» **EXCERPTED RECORDS**
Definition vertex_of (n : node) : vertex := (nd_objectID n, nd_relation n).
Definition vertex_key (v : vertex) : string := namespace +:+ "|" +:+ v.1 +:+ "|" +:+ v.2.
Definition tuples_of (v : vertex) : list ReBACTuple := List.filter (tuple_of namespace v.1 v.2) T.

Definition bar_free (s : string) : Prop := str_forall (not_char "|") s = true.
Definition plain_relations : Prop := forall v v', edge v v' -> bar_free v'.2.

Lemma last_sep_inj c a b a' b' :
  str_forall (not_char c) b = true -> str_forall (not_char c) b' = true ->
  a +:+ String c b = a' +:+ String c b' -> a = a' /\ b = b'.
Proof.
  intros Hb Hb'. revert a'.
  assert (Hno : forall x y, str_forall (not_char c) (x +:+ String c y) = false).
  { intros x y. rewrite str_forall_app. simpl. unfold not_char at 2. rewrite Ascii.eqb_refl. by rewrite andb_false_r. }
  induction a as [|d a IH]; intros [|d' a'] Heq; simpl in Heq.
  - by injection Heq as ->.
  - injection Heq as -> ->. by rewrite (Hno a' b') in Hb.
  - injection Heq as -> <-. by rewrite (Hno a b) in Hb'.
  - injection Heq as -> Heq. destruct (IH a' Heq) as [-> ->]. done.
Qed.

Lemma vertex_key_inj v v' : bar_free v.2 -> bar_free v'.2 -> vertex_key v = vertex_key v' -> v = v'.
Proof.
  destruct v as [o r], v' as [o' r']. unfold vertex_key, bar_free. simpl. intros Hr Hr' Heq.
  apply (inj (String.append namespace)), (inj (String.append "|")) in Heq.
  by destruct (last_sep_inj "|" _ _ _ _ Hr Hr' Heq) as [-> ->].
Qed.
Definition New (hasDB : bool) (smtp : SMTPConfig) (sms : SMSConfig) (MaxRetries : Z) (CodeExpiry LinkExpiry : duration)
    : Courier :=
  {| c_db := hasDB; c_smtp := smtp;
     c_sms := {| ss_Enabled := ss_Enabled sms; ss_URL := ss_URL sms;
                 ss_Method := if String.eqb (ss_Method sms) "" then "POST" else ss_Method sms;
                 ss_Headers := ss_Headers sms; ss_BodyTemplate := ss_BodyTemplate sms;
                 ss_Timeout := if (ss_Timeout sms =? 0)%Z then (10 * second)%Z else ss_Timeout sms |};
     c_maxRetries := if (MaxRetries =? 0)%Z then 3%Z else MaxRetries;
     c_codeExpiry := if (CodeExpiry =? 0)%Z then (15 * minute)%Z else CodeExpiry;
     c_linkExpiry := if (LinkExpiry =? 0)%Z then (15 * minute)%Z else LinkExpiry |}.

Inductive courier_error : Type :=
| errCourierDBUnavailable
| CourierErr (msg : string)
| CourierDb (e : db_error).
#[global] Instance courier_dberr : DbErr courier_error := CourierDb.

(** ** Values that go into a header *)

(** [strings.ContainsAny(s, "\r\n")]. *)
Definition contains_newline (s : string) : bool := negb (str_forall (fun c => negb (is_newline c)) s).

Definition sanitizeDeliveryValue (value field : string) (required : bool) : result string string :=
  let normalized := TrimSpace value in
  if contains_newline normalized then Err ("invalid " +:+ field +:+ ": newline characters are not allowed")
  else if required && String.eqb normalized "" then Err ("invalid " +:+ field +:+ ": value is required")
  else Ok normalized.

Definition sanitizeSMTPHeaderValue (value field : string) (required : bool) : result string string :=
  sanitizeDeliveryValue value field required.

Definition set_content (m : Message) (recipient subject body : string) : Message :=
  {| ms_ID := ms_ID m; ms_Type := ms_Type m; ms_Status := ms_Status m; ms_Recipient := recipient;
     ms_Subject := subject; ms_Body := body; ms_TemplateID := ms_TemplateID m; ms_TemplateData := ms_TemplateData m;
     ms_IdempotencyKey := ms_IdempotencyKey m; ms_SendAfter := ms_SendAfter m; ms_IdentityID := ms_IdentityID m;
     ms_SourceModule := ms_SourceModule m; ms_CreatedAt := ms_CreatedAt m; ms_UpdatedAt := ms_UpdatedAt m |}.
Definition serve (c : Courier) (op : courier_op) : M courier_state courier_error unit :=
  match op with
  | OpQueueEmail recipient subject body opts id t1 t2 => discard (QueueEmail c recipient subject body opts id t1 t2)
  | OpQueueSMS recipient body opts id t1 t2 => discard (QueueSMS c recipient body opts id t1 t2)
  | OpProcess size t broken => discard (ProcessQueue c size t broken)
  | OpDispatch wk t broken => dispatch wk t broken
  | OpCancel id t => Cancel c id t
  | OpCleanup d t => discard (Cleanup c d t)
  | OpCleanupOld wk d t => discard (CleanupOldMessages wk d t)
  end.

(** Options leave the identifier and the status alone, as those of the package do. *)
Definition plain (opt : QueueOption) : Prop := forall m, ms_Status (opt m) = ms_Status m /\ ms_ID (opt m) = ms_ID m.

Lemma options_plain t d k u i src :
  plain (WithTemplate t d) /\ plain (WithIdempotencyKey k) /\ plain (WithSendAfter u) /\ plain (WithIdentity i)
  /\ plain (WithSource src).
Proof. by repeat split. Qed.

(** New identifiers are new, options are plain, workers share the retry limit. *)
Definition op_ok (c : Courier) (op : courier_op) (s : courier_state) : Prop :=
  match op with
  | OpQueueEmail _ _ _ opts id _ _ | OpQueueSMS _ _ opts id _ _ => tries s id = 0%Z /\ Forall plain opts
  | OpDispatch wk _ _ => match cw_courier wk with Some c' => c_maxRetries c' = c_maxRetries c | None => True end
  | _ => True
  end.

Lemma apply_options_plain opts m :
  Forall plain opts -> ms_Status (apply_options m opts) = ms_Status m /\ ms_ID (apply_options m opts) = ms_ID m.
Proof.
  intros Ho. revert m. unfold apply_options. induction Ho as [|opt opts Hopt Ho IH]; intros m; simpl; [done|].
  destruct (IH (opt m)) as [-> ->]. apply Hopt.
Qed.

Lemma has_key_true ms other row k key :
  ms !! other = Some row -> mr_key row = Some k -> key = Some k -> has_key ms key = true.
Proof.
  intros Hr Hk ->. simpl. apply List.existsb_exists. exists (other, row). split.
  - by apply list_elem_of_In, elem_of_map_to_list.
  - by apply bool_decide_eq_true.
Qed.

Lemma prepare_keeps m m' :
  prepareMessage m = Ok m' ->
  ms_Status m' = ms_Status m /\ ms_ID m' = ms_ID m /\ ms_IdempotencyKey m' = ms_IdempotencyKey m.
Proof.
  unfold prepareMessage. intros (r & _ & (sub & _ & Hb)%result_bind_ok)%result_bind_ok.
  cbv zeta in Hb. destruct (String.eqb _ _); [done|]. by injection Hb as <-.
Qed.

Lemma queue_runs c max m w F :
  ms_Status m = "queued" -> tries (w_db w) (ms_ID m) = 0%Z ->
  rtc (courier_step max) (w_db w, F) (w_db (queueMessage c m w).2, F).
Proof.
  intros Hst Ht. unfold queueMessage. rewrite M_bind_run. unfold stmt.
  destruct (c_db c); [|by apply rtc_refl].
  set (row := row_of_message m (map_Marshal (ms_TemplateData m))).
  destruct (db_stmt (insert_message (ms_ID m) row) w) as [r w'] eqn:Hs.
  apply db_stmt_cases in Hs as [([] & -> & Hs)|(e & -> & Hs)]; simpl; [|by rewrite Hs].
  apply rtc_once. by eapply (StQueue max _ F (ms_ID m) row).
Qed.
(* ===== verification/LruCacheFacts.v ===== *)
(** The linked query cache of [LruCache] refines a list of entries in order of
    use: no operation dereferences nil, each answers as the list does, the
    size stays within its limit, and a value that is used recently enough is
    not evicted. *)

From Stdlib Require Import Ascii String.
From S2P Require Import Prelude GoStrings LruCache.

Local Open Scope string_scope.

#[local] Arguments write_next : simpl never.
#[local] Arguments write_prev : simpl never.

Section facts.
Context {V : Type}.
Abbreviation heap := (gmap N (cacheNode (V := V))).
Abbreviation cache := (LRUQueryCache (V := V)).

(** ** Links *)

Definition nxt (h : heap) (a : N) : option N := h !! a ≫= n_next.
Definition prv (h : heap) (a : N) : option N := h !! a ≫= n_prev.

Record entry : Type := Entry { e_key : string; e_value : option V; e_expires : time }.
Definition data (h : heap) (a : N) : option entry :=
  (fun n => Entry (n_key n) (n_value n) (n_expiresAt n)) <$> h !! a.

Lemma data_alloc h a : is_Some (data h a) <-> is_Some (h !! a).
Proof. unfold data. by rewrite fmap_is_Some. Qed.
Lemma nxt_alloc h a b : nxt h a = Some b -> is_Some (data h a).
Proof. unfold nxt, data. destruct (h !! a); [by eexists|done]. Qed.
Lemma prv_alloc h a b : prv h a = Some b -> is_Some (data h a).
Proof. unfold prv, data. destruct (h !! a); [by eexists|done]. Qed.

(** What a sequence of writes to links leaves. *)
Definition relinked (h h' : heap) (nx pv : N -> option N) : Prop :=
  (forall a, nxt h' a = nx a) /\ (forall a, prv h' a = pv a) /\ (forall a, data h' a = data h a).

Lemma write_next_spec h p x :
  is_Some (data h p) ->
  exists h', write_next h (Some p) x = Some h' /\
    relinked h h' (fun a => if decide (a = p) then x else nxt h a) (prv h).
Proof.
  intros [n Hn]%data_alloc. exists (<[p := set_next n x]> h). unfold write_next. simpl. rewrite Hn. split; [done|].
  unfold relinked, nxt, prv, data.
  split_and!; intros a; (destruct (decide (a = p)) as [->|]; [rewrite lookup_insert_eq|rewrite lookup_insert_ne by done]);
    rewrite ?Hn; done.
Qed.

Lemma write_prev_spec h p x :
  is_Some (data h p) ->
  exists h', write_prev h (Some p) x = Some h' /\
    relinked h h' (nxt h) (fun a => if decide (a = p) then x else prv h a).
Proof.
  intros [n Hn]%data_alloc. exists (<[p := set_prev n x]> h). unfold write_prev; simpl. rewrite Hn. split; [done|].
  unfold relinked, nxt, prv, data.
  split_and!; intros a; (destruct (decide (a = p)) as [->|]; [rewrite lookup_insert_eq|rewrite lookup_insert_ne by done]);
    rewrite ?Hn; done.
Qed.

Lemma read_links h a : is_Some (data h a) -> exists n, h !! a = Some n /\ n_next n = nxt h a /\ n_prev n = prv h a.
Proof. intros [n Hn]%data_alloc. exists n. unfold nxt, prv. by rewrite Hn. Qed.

» **PROBLEM DETAILS**
Quote the lines of the listing above that run from the line with "Proof. unfold nxt, data." through its last line, both included, and nothing else.

» **EXERCISE RESPONSE**
Proof. unfold nxt, data. destruct (h !! a); [by eexists|done]. Qed.
Lemma prv_alloc h a b : prv h a = Some b -> is_Some (data h a).
Proof. unfold prv, data. destruct (h !! a); [by eexists|done]. Qed.

(** What a sequence of writes to links leaves. *)
Definition relinked (h h' : heap) (nx pv : N -> option N) : Prop :=
  (forall a, nxt h' a = nx a) /\ (forall a, prv h' a = pv a) /\ (forall a, data h' a = data h a).

Lemma write_next_spec h p x :
  is_Some (data h p) ->
  exists h', write_next h (Some p) x = Some h' /\
    relinked h h' (fun a => if decide (a = p) then x else nxt h a) (prv h).
Proof.
  intros [n Hn]%data_alloc. exists (<[p := set_next n x]> h). unfold write_next. simpl. rewrite Hn. split; [done|].
  unfold relinked, nxt, prv, data.
  split_and!; intros a; (destruct (decide (a = p)) as [->|]; [rewrite lookup_insert_eq|rewrite lookup_insert_ne by done]);
    rewrite ?Hn; done.
Qed.

Lemma write_prev_spec h p x :
  is_Some (data h p) ->
  exists h', write_prev h (Some p) x = Some h' /\
    relinked h h' (nxt h) (fun a => if decide (a = p) then x else prv h a).
Proof.
  intros [n Hn]%data_alloc. exists (<[p := set_prev n x]> h). unfold write_prev; simpl. rewrite Hn. split; [done|].
  unfold relinked, nxt, prv, data.
  split_and!; intros a; (destruct (decide (a = p)) as [->|]; [rewrite lookup_insert_eq|rewrite lookup_insert_ne by done]);
    rewrite ?Hn; done.
Qed.

Lemma read_links h a : is_Some (data h a) -> exists n, h !! a = Some n /\ n_next n = nxt h a /\ n_prev n = prv h a.
Proof. intros [n Hn]%data_alloc. exists n. unfold nxt, prv. by rewrite Hn. Qed.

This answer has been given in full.